(* ===== verification/Identities.v ===== *)
(** * Identities ([internal/register/identities.go])

    What the identity provider said about a person, sealed under a key
    of that person's own: recorded on first sight, read back afterwards,
    unreadable for good once the key is destroyed. *)

From S2P Require Import Prelude GoStrings Float64 Encoding Canon Json SqlText Sql Rbac JsonSchema Pack Model World Concrete Commit Replay Byok GoJson Records RecordsCorrect Landing Workflow WorkflowCorrect.
Local Open Scope Z_scope.

Record Profile_ := mkProfile {
  pf_Sub : string;
  pf_Email : string;
  pf_Name : string;
  pf_FirstSeen : Z;
  pf_UpdatedAt : Z;
  pf_Erased : bool;
}.

(** [Profile{Sub: sub}]. *)
Definition no_profile (sub : string) : Profile_ := mkProfile sub "" "" 0 0 false.

(** [sealedProfile], as JSON. *)
Definition sealedProfile (email name : string) : string :=
  MarshalStrings (omit_empty "email" email ++ omit_empty "name" name).

Section identities.
Context `{Runtime}.
Variable r : Register.

(** [profileID] and [profileScope]. *)
Definition profileID (sub : string) : string := hex_encode (str_take 16 (sha256 sub)).
Definition profileScope (sub : string) : string := opt_Tenant (opts r) +:+ "/person/" +:+ profileID sub.

(** [openProfile]: a profile row, given the key row of its scope. *)
Definition openProfile (row : Row) (key : option Row) : M Profile_ :=
  let sub := Str row "sub" in
  let out email name erased := mkProfile sub email name (Int row "first_seen") (Int row "updated_at") erased in
  match key with
  | None => mret (out "" "" true)
  | Some key =>
      if negb (Int key "destroyed_at" =? 0) then mret (out "" "" true)
      else
        ct ← wrapping "register: profile: %w" [] (lift (read_ciphertext (Bytes row "sealed")));
        dek ← UnwrapOperational (mat r) (ct_Scope ct) (Bytes key "op_wrap");
        plain ← lift (Decrypt dek ct (profileID sub) 0);
        fields ← wrapping "register: profile: %w" []
                   (lift (m ← UnmarshalStruct plain; e ← get_str "email" m; n ← get_str "name" m; Ok (e, n)));
        mret (out fields.1 fields.2 false)
  end.

(** [profileIn] and [Profile]. *)
Definition profileIn (sub : string) : M Profile_ :=
  row ← select_one "profiles" [is_ "sub" (VStr sub)];
  match row with
  | None => mret (no_profile sub)
  | Some row =>
      key ← select_one "dek_keys" [is_ "scope" (VStr (Str row "scope"))];
      openProfile row key
  end.
Definition Profile (sub : string) : M Profile_ := Do (profileIn sub).

(** What a sign-in asserts, over what is held. *)
Definition see_changed (held : Profile_) (email name : string) : bool :=
  (negb (String.eqb email "") && negb (String.eqb email (pf_Email held)))
  || (negb (String.eqb name "") && negb (String.eqb name (pf_Name held))).
Definition see_update (held : Profile_) (email name : string) (at_ : Z) : Profile_ :=
  mkProfile (pf_Sub held)
    (if String.eqb email "" then pf_Email held else email)
    (if String.eqb name "" then pf_Name held else name)
    (if pf_FirstSeen held =? 0 then at_ else pf_FirstSeen held) at_ (pf_Erased held).

(** The row of a profile. *)
Definition profile_op (sub scope sealed : string) (first at_ : Z) : WriteOp :=
  upsert "profiles" [("sub", VStr sub)]
    [("scope", VStr scope); ("sealed", VBinary sealed); ("first_seen", VInt first); ("updated_at", VInt at_)].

━━━━━━

● **Work order**:
Copy range, inclusive: the line holding "dek ← UnwrapOperational" to the line holding "(lift (m ← UnmarshalStruct". Reproduce exactly those lines of the records above and no others.

● **Response**:
        dek ← UnwrapOperational (mat r) (ct_Scope ct) (Bytes key "op_wrap");
        plain ← lift (Decrypt dek ct (profileID sub) 0);
        fields ← wrapping "register: profile: %w" []
                   (lift (m ← UnmarshalStruct plain; e ← get_str "email" m; n ← get_str "name" m; Ok (e, n)));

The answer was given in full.